• **Your task**: Beginning with the first line, transcribe the entries below exactly through the line containing "identity: a subscriber", inclusive.

>>>

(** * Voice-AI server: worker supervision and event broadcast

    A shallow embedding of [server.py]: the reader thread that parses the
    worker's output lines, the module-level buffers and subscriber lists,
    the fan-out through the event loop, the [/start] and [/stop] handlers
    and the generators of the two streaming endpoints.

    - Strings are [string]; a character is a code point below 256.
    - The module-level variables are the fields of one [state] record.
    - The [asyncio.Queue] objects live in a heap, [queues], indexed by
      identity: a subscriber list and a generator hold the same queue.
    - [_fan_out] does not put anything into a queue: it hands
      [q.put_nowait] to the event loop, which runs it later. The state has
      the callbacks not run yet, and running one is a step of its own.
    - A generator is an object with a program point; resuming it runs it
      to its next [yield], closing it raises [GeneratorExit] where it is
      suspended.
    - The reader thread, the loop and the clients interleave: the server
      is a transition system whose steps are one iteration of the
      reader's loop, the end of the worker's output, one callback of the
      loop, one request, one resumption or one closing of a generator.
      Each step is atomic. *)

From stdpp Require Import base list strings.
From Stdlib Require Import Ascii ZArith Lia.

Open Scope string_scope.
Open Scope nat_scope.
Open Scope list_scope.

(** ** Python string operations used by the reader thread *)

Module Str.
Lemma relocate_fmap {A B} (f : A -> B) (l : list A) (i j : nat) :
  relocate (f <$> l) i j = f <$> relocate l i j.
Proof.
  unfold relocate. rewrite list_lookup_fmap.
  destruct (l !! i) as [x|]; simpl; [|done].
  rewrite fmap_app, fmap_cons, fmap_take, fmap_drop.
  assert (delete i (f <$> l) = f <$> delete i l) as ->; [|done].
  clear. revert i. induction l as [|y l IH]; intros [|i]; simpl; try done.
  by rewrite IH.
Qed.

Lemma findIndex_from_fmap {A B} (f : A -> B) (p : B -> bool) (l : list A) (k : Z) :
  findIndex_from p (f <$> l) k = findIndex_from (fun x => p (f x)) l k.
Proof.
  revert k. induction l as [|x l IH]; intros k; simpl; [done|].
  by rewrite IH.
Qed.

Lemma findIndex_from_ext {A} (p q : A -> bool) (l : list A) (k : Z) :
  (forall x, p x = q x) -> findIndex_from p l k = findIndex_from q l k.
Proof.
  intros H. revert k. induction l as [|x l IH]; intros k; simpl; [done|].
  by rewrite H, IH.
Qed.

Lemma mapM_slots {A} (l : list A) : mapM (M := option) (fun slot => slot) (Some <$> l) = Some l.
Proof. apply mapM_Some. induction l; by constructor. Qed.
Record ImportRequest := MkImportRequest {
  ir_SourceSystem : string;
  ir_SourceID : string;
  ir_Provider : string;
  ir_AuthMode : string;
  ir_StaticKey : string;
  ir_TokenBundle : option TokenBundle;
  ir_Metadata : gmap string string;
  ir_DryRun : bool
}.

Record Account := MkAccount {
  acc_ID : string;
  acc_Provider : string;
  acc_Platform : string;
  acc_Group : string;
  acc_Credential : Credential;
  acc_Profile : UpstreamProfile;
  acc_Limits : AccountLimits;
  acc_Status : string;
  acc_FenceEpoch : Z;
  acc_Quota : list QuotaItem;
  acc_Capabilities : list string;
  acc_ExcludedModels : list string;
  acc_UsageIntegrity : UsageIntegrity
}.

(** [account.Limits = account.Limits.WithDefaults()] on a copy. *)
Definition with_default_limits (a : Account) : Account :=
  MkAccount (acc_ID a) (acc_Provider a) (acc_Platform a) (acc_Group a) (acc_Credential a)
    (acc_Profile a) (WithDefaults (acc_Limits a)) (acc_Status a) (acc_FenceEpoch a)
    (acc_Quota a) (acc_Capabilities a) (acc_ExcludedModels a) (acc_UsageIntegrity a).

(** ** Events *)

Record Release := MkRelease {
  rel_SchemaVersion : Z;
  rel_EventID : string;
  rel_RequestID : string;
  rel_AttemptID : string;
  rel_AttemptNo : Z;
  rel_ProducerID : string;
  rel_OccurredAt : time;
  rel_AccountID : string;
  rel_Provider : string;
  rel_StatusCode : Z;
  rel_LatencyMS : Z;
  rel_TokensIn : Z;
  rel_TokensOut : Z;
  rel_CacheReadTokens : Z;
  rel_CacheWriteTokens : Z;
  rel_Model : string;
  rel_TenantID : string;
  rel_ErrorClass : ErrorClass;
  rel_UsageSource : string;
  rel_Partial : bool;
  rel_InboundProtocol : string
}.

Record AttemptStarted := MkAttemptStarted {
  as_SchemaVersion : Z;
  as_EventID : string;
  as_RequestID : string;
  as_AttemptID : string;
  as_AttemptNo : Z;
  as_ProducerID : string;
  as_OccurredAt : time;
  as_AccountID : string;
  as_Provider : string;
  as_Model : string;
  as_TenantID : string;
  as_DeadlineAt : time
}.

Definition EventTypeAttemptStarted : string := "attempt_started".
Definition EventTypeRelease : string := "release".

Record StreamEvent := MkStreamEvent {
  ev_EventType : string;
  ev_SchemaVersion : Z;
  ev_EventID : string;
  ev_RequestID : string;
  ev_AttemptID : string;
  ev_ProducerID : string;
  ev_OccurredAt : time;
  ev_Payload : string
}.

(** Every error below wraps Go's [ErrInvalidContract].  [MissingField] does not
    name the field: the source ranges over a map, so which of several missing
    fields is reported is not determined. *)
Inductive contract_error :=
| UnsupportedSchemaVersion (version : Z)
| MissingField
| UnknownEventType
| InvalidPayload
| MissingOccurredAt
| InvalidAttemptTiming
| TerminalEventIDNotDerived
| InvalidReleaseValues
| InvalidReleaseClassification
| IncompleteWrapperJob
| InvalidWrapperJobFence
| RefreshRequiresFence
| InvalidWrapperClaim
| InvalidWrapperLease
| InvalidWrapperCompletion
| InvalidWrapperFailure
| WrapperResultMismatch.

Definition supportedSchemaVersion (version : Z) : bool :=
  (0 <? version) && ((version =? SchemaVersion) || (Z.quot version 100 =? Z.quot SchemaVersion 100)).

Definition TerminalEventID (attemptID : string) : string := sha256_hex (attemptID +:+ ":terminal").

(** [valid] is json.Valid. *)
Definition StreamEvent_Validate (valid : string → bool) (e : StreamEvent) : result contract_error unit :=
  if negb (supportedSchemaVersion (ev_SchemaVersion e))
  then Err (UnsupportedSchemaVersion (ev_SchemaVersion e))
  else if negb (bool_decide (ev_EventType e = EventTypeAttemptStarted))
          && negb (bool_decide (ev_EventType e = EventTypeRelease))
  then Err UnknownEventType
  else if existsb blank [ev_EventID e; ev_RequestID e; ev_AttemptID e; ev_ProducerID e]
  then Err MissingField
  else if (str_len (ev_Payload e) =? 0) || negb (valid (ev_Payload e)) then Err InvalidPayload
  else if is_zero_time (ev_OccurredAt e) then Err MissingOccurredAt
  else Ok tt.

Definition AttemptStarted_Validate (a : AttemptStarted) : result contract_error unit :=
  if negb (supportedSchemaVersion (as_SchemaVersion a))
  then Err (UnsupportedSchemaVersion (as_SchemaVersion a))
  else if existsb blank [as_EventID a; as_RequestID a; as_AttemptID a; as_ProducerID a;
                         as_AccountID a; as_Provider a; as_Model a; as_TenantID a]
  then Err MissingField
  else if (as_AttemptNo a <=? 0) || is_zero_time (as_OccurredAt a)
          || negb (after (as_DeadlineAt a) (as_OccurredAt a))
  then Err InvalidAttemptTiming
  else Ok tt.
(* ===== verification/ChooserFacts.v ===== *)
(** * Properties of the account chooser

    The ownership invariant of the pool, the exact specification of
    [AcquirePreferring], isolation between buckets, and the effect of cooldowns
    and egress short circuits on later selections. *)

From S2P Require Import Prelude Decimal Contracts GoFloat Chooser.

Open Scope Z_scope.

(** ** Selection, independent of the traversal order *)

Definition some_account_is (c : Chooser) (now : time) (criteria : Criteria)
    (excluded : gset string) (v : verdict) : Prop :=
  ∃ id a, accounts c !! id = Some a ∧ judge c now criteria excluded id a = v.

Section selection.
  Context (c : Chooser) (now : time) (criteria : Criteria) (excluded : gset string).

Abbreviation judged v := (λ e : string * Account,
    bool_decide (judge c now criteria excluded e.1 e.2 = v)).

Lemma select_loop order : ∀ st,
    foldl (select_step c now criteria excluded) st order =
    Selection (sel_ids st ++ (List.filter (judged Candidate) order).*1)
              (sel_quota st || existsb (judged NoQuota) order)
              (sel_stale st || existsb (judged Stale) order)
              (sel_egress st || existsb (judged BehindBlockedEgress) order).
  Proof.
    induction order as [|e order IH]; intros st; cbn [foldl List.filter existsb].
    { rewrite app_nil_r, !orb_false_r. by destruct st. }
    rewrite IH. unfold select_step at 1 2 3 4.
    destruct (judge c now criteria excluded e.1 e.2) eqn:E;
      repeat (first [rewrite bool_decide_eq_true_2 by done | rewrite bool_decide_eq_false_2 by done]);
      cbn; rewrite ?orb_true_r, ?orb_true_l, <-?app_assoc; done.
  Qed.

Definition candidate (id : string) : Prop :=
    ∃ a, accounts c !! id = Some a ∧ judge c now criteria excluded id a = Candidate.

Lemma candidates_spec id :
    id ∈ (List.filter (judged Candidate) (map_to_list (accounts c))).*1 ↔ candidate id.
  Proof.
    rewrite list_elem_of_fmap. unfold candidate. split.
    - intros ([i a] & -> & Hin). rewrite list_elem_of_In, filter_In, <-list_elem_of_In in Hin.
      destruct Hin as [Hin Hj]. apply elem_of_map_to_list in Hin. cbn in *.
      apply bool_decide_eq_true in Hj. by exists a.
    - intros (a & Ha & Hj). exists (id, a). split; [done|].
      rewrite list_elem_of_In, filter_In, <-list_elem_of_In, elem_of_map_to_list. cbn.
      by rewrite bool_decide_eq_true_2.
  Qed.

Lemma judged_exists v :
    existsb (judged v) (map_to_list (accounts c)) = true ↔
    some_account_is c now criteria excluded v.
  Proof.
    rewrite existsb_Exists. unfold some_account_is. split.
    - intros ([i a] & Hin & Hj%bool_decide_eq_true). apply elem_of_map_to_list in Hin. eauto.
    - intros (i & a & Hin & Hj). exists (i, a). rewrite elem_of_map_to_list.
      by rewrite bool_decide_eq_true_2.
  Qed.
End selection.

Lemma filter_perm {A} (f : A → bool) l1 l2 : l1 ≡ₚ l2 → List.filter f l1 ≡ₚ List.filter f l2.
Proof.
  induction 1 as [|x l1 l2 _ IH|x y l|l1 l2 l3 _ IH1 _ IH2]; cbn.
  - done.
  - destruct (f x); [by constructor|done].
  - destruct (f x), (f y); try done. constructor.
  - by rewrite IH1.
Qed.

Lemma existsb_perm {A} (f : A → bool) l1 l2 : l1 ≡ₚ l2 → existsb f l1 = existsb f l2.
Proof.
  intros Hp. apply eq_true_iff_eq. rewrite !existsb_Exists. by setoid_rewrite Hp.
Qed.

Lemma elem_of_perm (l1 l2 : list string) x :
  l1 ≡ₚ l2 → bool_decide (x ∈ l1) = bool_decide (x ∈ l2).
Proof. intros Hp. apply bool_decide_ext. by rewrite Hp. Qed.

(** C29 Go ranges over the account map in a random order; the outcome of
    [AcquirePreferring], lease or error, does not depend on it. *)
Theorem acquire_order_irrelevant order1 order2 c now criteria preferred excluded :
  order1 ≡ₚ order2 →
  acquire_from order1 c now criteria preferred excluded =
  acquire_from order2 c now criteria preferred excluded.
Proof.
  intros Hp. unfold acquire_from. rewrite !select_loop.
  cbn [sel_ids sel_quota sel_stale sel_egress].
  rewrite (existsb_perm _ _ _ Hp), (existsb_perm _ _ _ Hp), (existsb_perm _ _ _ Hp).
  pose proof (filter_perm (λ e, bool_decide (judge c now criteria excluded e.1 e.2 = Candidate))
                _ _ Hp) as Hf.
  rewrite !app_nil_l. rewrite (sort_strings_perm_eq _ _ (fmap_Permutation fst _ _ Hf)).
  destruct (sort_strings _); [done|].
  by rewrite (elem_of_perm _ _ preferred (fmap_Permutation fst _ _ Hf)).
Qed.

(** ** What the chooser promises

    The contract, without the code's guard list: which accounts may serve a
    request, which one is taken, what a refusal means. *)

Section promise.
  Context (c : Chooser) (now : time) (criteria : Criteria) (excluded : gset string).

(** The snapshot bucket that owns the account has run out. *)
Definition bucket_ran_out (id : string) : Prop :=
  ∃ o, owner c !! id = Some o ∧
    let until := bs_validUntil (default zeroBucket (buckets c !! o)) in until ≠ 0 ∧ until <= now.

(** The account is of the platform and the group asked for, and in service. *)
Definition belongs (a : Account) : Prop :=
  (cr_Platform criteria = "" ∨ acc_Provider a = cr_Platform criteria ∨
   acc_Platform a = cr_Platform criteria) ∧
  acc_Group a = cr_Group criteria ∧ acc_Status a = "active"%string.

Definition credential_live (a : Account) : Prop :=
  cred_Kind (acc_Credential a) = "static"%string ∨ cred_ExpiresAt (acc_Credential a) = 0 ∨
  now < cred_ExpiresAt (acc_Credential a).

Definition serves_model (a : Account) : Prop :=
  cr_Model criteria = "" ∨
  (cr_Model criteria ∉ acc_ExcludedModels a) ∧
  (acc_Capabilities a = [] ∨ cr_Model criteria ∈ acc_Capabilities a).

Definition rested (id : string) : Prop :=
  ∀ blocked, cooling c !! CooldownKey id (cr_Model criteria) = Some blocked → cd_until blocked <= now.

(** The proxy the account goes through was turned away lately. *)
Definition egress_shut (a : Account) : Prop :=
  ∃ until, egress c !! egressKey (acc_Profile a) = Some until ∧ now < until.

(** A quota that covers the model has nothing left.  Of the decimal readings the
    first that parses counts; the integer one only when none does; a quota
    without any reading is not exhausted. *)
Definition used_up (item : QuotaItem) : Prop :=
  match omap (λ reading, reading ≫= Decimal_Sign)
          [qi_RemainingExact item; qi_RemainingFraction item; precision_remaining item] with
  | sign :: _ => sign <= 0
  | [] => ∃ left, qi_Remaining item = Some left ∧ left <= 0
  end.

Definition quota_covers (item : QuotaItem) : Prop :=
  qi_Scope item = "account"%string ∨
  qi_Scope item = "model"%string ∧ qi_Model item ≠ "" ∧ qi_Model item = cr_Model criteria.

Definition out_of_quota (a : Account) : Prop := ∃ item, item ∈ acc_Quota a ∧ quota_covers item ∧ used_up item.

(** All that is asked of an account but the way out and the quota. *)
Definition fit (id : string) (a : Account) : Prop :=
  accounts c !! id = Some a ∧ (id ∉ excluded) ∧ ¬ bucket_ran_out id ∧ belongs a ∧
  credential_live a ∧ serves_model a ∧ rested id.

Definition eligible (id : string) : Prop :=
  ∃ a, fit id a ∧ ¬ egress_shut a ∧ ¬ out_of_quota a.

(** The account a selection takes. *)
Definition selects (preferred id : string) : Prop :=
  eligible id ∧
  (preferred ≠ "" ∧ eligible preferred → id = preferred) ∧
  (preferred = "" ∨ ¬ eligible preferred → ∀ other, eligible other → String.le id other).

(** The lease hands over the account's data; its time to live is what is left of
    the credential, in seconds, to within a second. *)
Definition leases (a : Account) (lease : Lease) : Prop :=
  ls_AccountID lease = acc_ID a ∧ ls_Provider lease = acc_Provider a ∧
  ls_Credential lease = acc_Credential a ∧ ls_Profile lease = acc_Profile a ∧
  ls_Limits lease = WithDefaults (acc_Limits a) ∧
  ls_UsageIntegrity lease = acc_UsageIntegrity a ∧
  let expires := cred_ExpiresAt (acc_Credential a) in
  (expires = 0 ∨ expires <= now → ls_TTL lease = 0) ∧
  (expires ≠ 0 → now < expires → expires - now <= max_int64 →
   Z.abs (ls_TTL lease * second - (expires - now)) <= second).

<<<

• **Answer space**:
(** * Voice-AI server: worker supervision and event broadcast

    A shallow embedding of [server.py]: the reader thread that parses the
    worker's output lines, the module-level buffers and subscriber lists,
    the fan-out through the event loop, the [/start] and [/stop] handlers
    and the generators of the two streaming endpoints.

    - Strings are [string]; a character is a code point below 256.
    - The module-level variables are the fields of one [state] record.
    - The [asyncio.Queue] objects live in a heap, [queues], indexed by
      identity: a subscriber list and a generator hold the same queue.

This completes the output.